**Problem requirements:**
Looking at the listing below, how many lines include "Hall"? Answer with the number only.
----- Given data
Lemma hyb_req_held : m_params hyb_locked = demo_params -> m_req_held hyb_locked demo_mnode hyb_req hyb_row [1; 2; 3; 7; 8].
Proof.
  intros Hp. split; [reflexivity|]. exists 3%nat. unfold req_pages. rewrite Hp. split; [reflexivity|]. split; [vm_compute; lia|].
  eexists. unfold m_path. rewrite Hp. apply (path_of_up 8). vm_compute. reflexivity.
Qed.

Lemma hyb_ok : m_params hyb_locked = demo_params -> hybrid_ok hyb_locked hyb_ext hyb_fields 1 4.
Proof.
  intros Hp. split; [vm_compute; reflexivity|left; vm_compute; reflexivity|reflexivity|].
  intros _. exists [5; 6], 0. split_and!; try reflexivity. left. split; [reflexivity|by left].
Qed.

(** Every slot exists if those of every node, of the free list and of the
    request do. *)
Lemma slots_valid_nodes (s : demo_mcache) L own :
  map_Forall (fun _ n => Forall (ms_valid (m_pool s)) (default [] (mamba_value n))) (m_nodes s) ->
  Forall (ms_valid (m_pool s)) (ms_slots (m_pool s) ++ own) -> slots_valid s L own.
Proof.
  intros Hn Ho j Hj. destruct (decide (j ∈ ms_slots (m_pool s) ++ own)) as [Hin|Hout]; [by eapply (proj1 (Forall_forall _ _) Ho)|].
  rewrite <-Z.add_assoc, <-occ_app, <-occ_elem in *. assert (0 < m_ckocc s L j) as Hck by lia. clear Hj Hout. revert Hck.
  unfold m_ckocc, set_sum. induction (elements L) as [|x l IH]; simpl; [lia|]. intros Hck.
  destruct (decide (0 < ck_occ j (mckpt <$> m_nodes s) x)) as [Hx|Hx]; [|apply IH; lia].
  unfold ck_occ in Hx. rewrite lookup_fmap in Hx. destruct (m_nodes s !! x) as [n|] eqn:En; simpl in Hx; [|lia].
  specialize (Hn x n En). simpl in Hn. destruct (mamba_value n) as [mv|]; [|lia].
  apply occ_elem in Hx. by eapply (proj1 (Forall_forall _ _) Hn).
Qed.

Lemma hyb_pool_slot i : 1 <= i <= 6 -> slot_exists hyb_pool i.
Proof.
  assert (uniform (pool_temporal hyb_pool)) as Hu.
  { assert (forall j, 0 <= j < 7 -> Torch.shape (select_slot (pool_temporal hyb_pool) j) = [1; 1]) as Hs.
    { intros j Hj. assert (j = 0 \/ j = 1 \/ j = 2 \/ j = 3 \/ j = 4 \/ j = 5 \/ j = 6) as Hc by lia.
      by destruct Hc as [->|[->|[->|[->|[->|[->| ->]]]]]]. }
    intros j k Hj Hk. rewrite !Hs; [reflexivity|exact Hk|exact Hj]. }
  intros Hi. split; [split; [repeat constructor|reflexivity]|]. split; [constructor; [exact Hu|constructor]|]. split; [exact Hu|exact Hi].
Qed.

Lemma hyb_locked_slots L : slots_valid hyb_locked L (own_slots hyb_ext hyb_fields).
Proof.
  assert (m_pool hyb_locked = hyb_pool) as Hp by (vm_compute; reflexivity).
  assert (forall l, Forall (fun i => 1 <= i <= 6) l -> Forall (slot_exists hyb_pool) l) as Hall
    by (intros l Hl; eapply Forall_impl; [exact Hl|apply hyb_pool_slot]).
  apply slots_valid_nodes; rewrite Hp.
  - apply (map_Forall_impl (fun _ n => Forall (fun i => 1 <= i <= 6) (default [] (mamba_value n)))); [|intros _ n; apply Hall].
    apply (bool_decide_eq_true_1 (map_Forall (fun _ n => Forall (fun i => 1 <= i <= 6) (default [] (mamba_value n))) (m_nodes hyb_locked))).
    vm_compute. reflexivity.
  - apply Hall. apply (bool_decide_eq_true_1 (Forall (fun i => 1 <= i <= 6) (ms_slots hyb_pool ++ own_slots hyb_ext hyb_fields))).
    vm_compute. reflexivity.
Qed.

Lemma hyb_locked_fit L : m_indices_fit hyb_locked L.
Proof.
  intros w v (x & l & w' & v' & _ & Hu & _ & ->). apply Forall_take.
  assert (map_Forall (fun _ n => Forall int32_range (co_val n)) (mcore <$> m_nodes hyb_locked)) as Hall.
  { apply (bool_decide_eq_true_1 (map_Forall (fun _ n => Forall int32_range (co_val n)) (mcore <$> m_nodes hyb_locked))).
    vm_compute. reflexivity. }
  clear w L. revert Hall Hu. generalize (mcore <$> m_nodes hyb_locked). intros g Hall Hu.
  induction Hu as [|y n p l w v Hy Hg Hp Hu IH]; [constructor|].
  apply Forall_app. split; [exact IH|]. exact (Hall y n Hg).
Qed.

Lemma hyb_row_fit : Forall int32_range hyb_row.
Proof. apply (bool_decide_eq_true_1 (Forall int32_range hyb_row)). vm_compute. reflexivity. Qed.

Lemma hyb_track : m_params hyb_locked = demo_params ->
  track_ok hyb_locked hyb_fields [1; 2; 3; 7; 8] 4 /\ (3 ≤ 4 * page_size (m_params hyb_locked))%nat.
Proof.
  intros Hp. unfold track_ok. rewrite Hp. assert (enable_mamba_extra_buffer hyb_locked = true) as He by (vm_compute; reflexivity).
  unfold tracked_len. rewrite He. split; [split; [reflexivity|vm_compute; lia]|vm_compute; lia].
Qed.

Lemma hyb_room : ~ (ms_slots (m_pool hyb_locked) = [] /\ mamba_evictable_size hyb_locked = 0).
Proof. intros [_ He]. vm_compute in He. discriminate. Qed.

#[local] Opaque hyb_tree.

Lemma hyb_locked_consistent :
  exists lf lm L, consistent hyb_locked lf lm L [demo_mnode] /\ m_params hyb_locked = demo_params.
Proof.
  destruct hyb_tree_consistent as (lf & lm & L & Hcs & Hp).
  assert (disable (m_params (hyb_tree true)) = false) as Hd by (rewrite Hp; reflexivity).
  destruct (m_acquire_run (hyb_tree true) lf lm L [] demo_mnode Hcs Hd (hyb_node_live lf lm L Hcs) hyb_node_ckpt)
    as (s1 & Hr & Hcs1 & Hsame). destruct (sa_keeps _ _ _ Hsame) as (Ep & _).
  unfold hyb_locked. rewrite Hr. exists lf, lm, L. split; [exact Hcs1|]. exact (eq_trans Ep Hp).
Qed.

(** *** The theorems at this request *)

#[local] Opaque hyb_locked.

(** The same request with the cache disabled. *)
Definition hyb_off : MReqEnv (list Z) (MambaPool ctensor) :=
  MkMEnv (MkEnv (MkMCache (MkParams true 1 true false false LRUStrategy) true ∅ 0 0 0 0 0 0 0
      (MkLRU 0 0 ∅) (MkLRU 0 0 ∅) 0 0 [] [] hyb_pool) hyb_table hyb_req) hyb_ext hyb_fields.

Lemma hyb_off_ok : hybrid_ok (tree (h_env hyb_off)) hyb_ext hyb_fields 1 4.
Proof.
  split; [reflexivity|by left|reflexivity|].
  intros _. exists [5; 6], 0. split_and!; try reflexivity. left. split; [reflexivity|by left].
Qed.

Lemma m_release_kv_cache_spec_witness :
  (exists lf lm L ex t' lf' lm' L' fs,
    consistent hyb_locked lf lm L [demo_mnode] /\
    m_release_kv_cache demo_args true hyb_env =
      (Ok tt, MkMEnv (MkEnv t' (row_returned 1 hyb_table) (req_released hyb_req)) hyb_ext
        (fields_after hyb_locked hyb_fields ex)) /\
    consistent t' lf' lm' L' [] /\
    (forall j, m_occ t' L' j + occ j (concat fs) = m_occ hyb_locked L j + occ j [60; 61]) /\
    forall j, m_ckocc t' L' j + occ j (ms_slots (m_pool t')) =
      m_ckocc hyb_locked L j + occ j (ms_slots (m_pool hyb_locked)) + occ j [4; 5; 6]) /\
  (m_release_kv_cache demo_args true hyb_off).1 = Ok tt.
Proof.
  split.
  - destruct hyb_locked_consistent as (lf & lm & L & Hcs & Hp). exists lf, lm, L.
    destruct (m_release_kv_cache_spec demo_args hyb_env lf lm L [demo_mnode] [] demo_mnode hyb_row 4 1 4 true
      ltac:(exact I) ltac:(reflexivity) ltac:(reflexivity) ltac:(reflexivity) ltac:(reflexivity) (hyb_ok Hp)
      ltac:(reflexivity)) as (_ & Hen & _).
    destruct Hen as (ex & t' & lf' & lm' & L' & fs & Hr & Hcs' & _ & _ & _ & _ & _ & Ho & Hk & _);
      [cbn [tree h_env hyb_env]; rewrite Hp; reflexivity|exact Hcs|reflexivity|reflexivity|cbn; lia|repeat constructor; lia|
       exact (hyb_req_held Hp)|exact (proj1 (hyb_track Hp))|].
    exists ex, t', lf', lm', L', fs. split; [exact Hcs|]. split; [exact Hr|]. split; [exact Hcs'|]. split; [exact Ho|exact Hk].
  - destruct (m_release_kv_cache_spec demo_args hyb_off [] [] ∅ [] [] 0 hyb_row 0 1 4 true
      ltac:(exact I) ltac:(reflexivity) ltac:(reflexivity) ltac:(reflexivity) ltac:(reflexivity) hyb_off_ok
      ltac:(reflexivity)) as (Hoff & _).
    destruct (Hoff eq_refl) as (frees & Hr & _). by rewrite Hr.
Defined.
----------
**Answer for the task:**
6